#### [WHAT IS REQUIRED]
Find and copy each line of the records where the string "gives" shows up.

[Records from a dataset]
Lemma fault_of_amount p :
  (deadline p <= MaxSigDeadline)%Z ->
  (nonce p <= MaxUnorderedNonce)%Z ->
  (exists t, In t (tokens (permitted p)) /\
             (amount t > MaxSignatureTransferAmount)%Z) ->
  fault_of p = Some "AMOUNT_OUT_OF_RANGE".
Proof.
  intros Hd Hn [t [Hin Ht]]. unfold fault_of.
  replace (MaxSigDeadline >=? deadline p)%Z with true
    by (symmetry; apply Z.geb_le; exact Hd).
  replace (MaxUnorderedNonce >=? nonce p)%Z with true
    by (symmetry; apply Z.geb_le; exact Hn).
  simpl.
  destruct (forallb amount_ok (tokens (permitted p))) eqn:Hall;
    [|reflexivity].
  apply amounts_ok_all with (t := t) in Hall; [lia | exact Hin].
Qed.

Lemma fault_of_in_range p : fault_of p = None <-> in_range p.
Proof.
  unfold fault_of, in_range. split.
  - destruct (MaxSigDeadline >=? deadline p)%Z eqn:Hd; simpl; [|discriminate].
    destruct (MaxUnorderedNonce >=? nonce p)%Z eqn:Hn; simpl; [|discriminate].
    destruct (forallb amount_ok _) eqn:Ha; simpl; [|discriminate].
    intros _. apply Z.geb_le in Hd, Hn. rewrite amounts_ok_all in Ha.
    auto.
  - intros (Hd & Hn & Ha).
    apply Z.geb_le in Hd, Hn. apply amounts_ok_all in Ha.
    rewrite Hd, Hn, Ha. reflexivity.
Qed.

(** ** Validation *)

Section Validation.

Context `{C : Collaborators}.

(** C2: each of the three bounds is inclusive.  A permit whose deadline,
    nonce and amounts are at most their maxima (in particular equal to
    them) passes and the data is returned; a deadline above
    [MaxSigDeadline] fails with the deadline fault, a nonce above
    [MaxUnorderedNonce] with the nonce fault, an amount above
    [MaxSignatureTransferAmount] with the amount fault (each once the
    checks made before it have passed), and a failing call returns no
    data. *)
Theorem bounds_are_inclusive st permit p a c w :
  heap st !! permit = Some p ->
  ((deadline p = MaxSigDeadline /\ nonce p = MaxUnorderedNonce /\
    (forall t, In t (tokens (permitted p)) ->
               amount t = MaxSignatureTransferAmount)) ->
   exists d st', getPermitData permit a c w st = (Normal d, st')) /\
  (in_range p ->
   exists d st', getPermitData permit a c w st = (Normal d, st')) /\
  ((deadline p > MaxSigDeadline)%Z ->
   getPermitData permit a c w st = (Throw "SIG_DEADLINE_OUT_OF_RANGE", st)) /\
  ((deadline p <= MaxSigDeadline)%Z -> (nonce p > MaxUnorderedNonce)%Z ->
   getPermitData permit a c w st = (Throw "NONCE_OUT_OF_RANGE", st)) /\
  ((deadline p <= MaxSigDeadline)%Z -> (nonce p <= MaxUnorderedNonce)%Z ->
   (exists t, In t (tokens (permitted p)) /\
              (amount t > MaxSignatureTransferAmount)%Z) ->
   getPermitData permit a c w st = (Throw "AMOUNT_OUT_OF_RANGE", st)) /\
  (forall t s,
     ((amount t <= MaxSignatureTransferAmount)%Z ->
      validateTokenPermissions t s = (Normal tt, s)) /\
     ((amount t > MaxSignatureTransferAmount)%Z ->
      validateTokenPermissions t s = (Throw "AMOUNT_OUT_OF_RANGE", s))).
Proof.
  intros Hp.
  assert (Hin : in_range p ->
                exists d st', getPermitData permit a c w st = (Normal d, st')).
  { intros Hr. rewrite (getPermitData_run _ _ p) by exact Hp.
    apply fault_of_in_range in Hr. rewrite Hr. eauto. }
  split; [|split; [exact Hin|]].
  { intros (Hd & Hn & Ha). apply Hin. unfold in_range.
    rewrite Hd, Hn. repeat split; try lia.
    intros t Ht. rewrite (Ha t Ht). lia. }
  repeat split.
  - intros Hd. rewrite (getPermitData_run _ _ p) by exact Hp.
    rewrite fault_of_deadline by exact Hd. reflexivity.
  - intros Hd Hn. rewrite (getPermitData_run _ _ p) by exact Hp.
    rewrite fault_of_nonce by assumption. reflexivity.
  - intros Hd Hn Ha. rewrite (getPermitData_run _ _ p) by exact Hp.
    rewrite fault_of_amount by assumption. reflexivity.
  - intros Ht. rewrite validateTokenPermissions_run.
    apply amount_ok_le in Ht. rewrite Ht. reflexivity.
  - intros Ht. rewrite validateTokenPermissions_run.
    apply amount_ok_gt in Ht. rewrite Ht. reflexivity.
Qed.

(** C10: the faults have a fixed precedence.  The deadline is checked
    first, then the nonce, then the amounts: a deadline out of range gives
    the deadline fault whatever the nonce and the amounts are, and with
    the deadline in range a nonce out of range gives the nonce fault
    whatever the amounts are; this holds for the single and the batch
    builder. *)
Theorem faults_have_precedence st permit p a c w :
  heap st !! permit = Some p ->
  ((deadline p > MaxSigDeadline)%Z ->
   getPermitTransferData permit a c w st
     = (Throw "SIG_DEADLINE_OUT_OF_RANGE", st) /\
   getPermitBatchTransferData permit a c w st
     = (Throw "SIG_DEADLINE_OUT_OF_RANGE", st) /\
   getPermitData permit a c w st
     = (Throw "SIG_DEADLINE_OUT_OF_RANGE", st) /\
   hash permit a c w st = (Throw "SIG_DEADLINE_OUT_OF_RANGE", st)) /\
  ((deadline p <= MaxSigDeadline)%Z -> (nonce p > MaxUnorderedNonce)%Z ->
   getPermitTransferData permit a c w st = (Throw "NONCE_OUT_OF_RANGE", st) /\
   getPermitBatchTransferData permit a c w st
     = (Throw "NONCE_OUT_OF_RANGE", st) /\
   getPermitData permit a c w st = (Throw "NONCE_OUT_OF_RANGE", st) /\
   hash permit a c w st = (Throw "NONCE_OUT_OF_RANGE", st)).
Proof.
  intros Hp. split.
  - intros Hd.
    rewrite (getPermitTransferData_run _ _ p),
            (getPermitBatchTransferData_run _ _ p),
            (getPermitData_run _ _ p), (hash_run _ _ p) by exact Hp.
    rewrite fault_of_deadline by exact Hd.
    replace (MaxSigDeadline >=? deadline p)%Z with false; [auto|].
    symmetry. rewrite Z.geb_leb. apply Z.leb_gt. lia.
  - intros Hd Hn.
    rewrite (getPermitTransferData_run _ _ p),
            (getPermitBatchTransferData_run _ _ p),
            (getPermitData_run _ _ p), (hash_run _ _ p) by exact Hp.
    rewrite fault_of_nonce by assumption.
    replace (MaxSigDeadline >=? deadline p)%Z with true
      by (symmetry; apply Z.geb_le; exact Hd).
    replace (MaxUnorderedNonce >=? nonce p)%Z with false; [auto|].
    symmetry. rewrite Z.geb_leb. apply Z.leb_gt. lia.
Qed.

#### [SOLUTION TO THIS TASK]
    first, then the nonce, then the amounts: a deadline out of range gives
    the deadline in range a nonce out of range gives the nonce fault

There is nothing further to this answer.